When there is a defect in one of the rows, that row is permanently disabled by the burning of fuse line f5. The redundant row decoder must then be programmed to respond to the address of the defective row or column. This is accomplished by burning the fuse links within the redundant row decoder that provide a ground path when the address is present that normally would activate the row that has been disabled. In the example here, where Row #3 is assumed to be defective and disabled, burning fuse links f2 and f4 dedicates the redundant row decoder to the task of being a Row #3 decoder substitute. With f2 and f4 gone, the presence of address "11" produces high signal levels on address lines a and b and low signal levels on the inverse address lines /a and/b. The lows on /a and /b keep transistors m1 and m3 turned off, while the absence of f2 and f4 keep m1 and m4 from conducting despite the high levels on their gates. The result is that during address "11" the redundant row output signal goes high.
FIG. 2A is a timing diagram that illustrates the case when all of the normal address rows are operational and no fuse links have been burned, while FIG. 2B is another timing diagram that illustrates the case when Row #3 is defective and fuse links f2, f4, and f5 have been cut to dedicate the redundant row to being a Row #3 substitute.
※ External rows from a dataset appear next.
(** C4. After [update] on a [Ready] filter in which at least one particle
    has a nonzero likelihood, the weights sum to 1; and after [maybeResample]
    (whatever the threshold and the random offset, whether it resamples or
    not) they sum to 1 again. *)
Theorem weights_sum_to_one (likelihood : Pose -> R) (f : Filter)
    (threshold offset : R) :
  phase_of f = Ready ->
  Exists (fun p => likelihood (pose p) <> 0) (particles f) ->
  exists f1 f2,
    update likelihood f = inr f1
    /\ total_weight (particles f1) = 1
    /\ length (particles f1) = length (particles f)
    /\ maybeResample threshold offset f1 = inr f2
    /\ total_weight (particles f2) = 1
    /\ length (particles f2) = length (particles f).
Proof.
  intros Hready Hex.
  assert (Hne : particles f <> []).
  { intros E. rewrite E in Hex. inversion Hex. }
  assert (Hne' : normalize (reweight likelihood (particles f)) <> []).
  { intros E. apply (f_equal (@length _)) in E.
    rewrite normalize_length, reweight_length in E.
    destruct (particles f); [congruence|discriminate]. }
  assert (H1 : total_weight (normalize (reweight likelihood (particles f)))
               = 1).
  { apply total_weight_normalize. intros E.
    apply (f_equal (@length _)) in E. rewrite reweight_length in E.
    destruct (particles f); [congruence|discriminate]. }
  set (N := normalize (reweight likelihood (particles f))) in *.
  assert (Hlen : length N = length (particles f)).
  { unfold N. rewrite normalize_length, reweight_length. reflexivity. }
  assert (Hup : update likelihood f = inr (mkFilter Ready N)).
  { unfold update. rewrite Hready. reflexivity. }
  exists (mkFilter Ready N).
  destruct (Rlt_dec (ESS N) threshold) as [Hlow|Hhigh].
  - exists (mkFilter Ready (systematic_resample offset N)).
    cbn [particles]. repeat split; try assumption.
    + unfold maybeResample. cbn [phase_of particles].
      destruct (Rlt_dec (ESS N) threshold); [reflexivity|contradiction].
    + apply systematic_resample_total, Hne'.
    + rewrite systematic_resample_length. exact Hlen.
  - exists (mkFilter Ready N).
    cbn [particles]. repeat split; try assumption.
    unfold maybeResample. cbn [phase_of particles].
    destruct (Rlt_dec (ESS N) threshold); [contradiction|reflexivity].
Qed.

(** ** The estimation core: noise and poses *)

Lemma wrap_wrapped a : wrapped_angle a -> wrap a = a.
Proof.
  intros [Hlo Hhi]. unfold wrap.
  assert (Hpi := PI_RGT_0).
  assert (Hup : up (- ((a + PI) / (2 * PI))) = 0%Z).
  { symmetry. apply tech_up.
    - assert (0 < (a + PI) / (2 * PI)); [|cbn; lra].
      apply Rdiv_lt_0_compat; lra.
    - assert ((a + PI) / (2 * PI) <= 1); [|cbn; lra].
      apply (Rmult_le_reg_r (2 * PI)); [lra|].
      unfold Rdiv. rewrite Rmult_assoc, Rinv_l by lra. lra. }
  rewrite Hup. cbn. ring.
Qed.

(** The representative chosen by [wrap] is in range, whatever the angle. *)
Lemma wrap_in_range a : wrapped_angle (wrap a).
Proof.
  unfold wrapped_angle, wrap.
  assert (Hpi := PI_RGT_0).
  destruct (archimed (- ((a + PI) / (2 * PI)))) as [Hgt Hle].
  set (k := IZR (up (- ((a + PI) / (2 * PI))))) in *.
  assert (E : a = 2 * PI * ((a + PI) / (2 * PI)) - PI) by (field; lra).
  split.
  - apply (Rmult_lt_compat_l (2 * PI)) in Hgt; [|lra]. lra.
  - apply (Rmult_le_compat_l (2 * PI)) in Hle; [|lra]. lra.
Qed.

Lemma sample_zero g : sample zero_covariance g = mkPose 0 0 0 0 0 0.
Proof.
  unfold sample, zero_covariance. cbn. rewrite sqrt_0.
  f_equal; ring.
Qed.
Obtaining redundancy in a FISO analog signal acquisition system must be approached differently, because the precise timing between successive sample and hold signals (also known as timing strobes) is extremely important. Since different columns in the array have to sample the input signal sequentially at times that are closely and evenly spaced apart, any practical method of providing redundancy must provide equivalent time pathways for each sample and hold signal and the acquired signal. Co-pending U.S. patent application Ser. No. 07/824,434 by the present inventor for a "High Speed Sample and Hold Signal Generator", hereby incorporated by reference, provides an example of how critical this timing requirement is and discloses circuitry for providing high speed sequential sample and hold signals whose temporal spacing is tightly controlled.
What is desired is an approach to providing sample and hold signal clocking to a redundant acquisition cell that maintains its timing relationship relative to the other samples in the acquisition. To maintain this timing relationship, the stray capacitance and other sources of delay in the redundant path must be exactly matched to those in the defective path.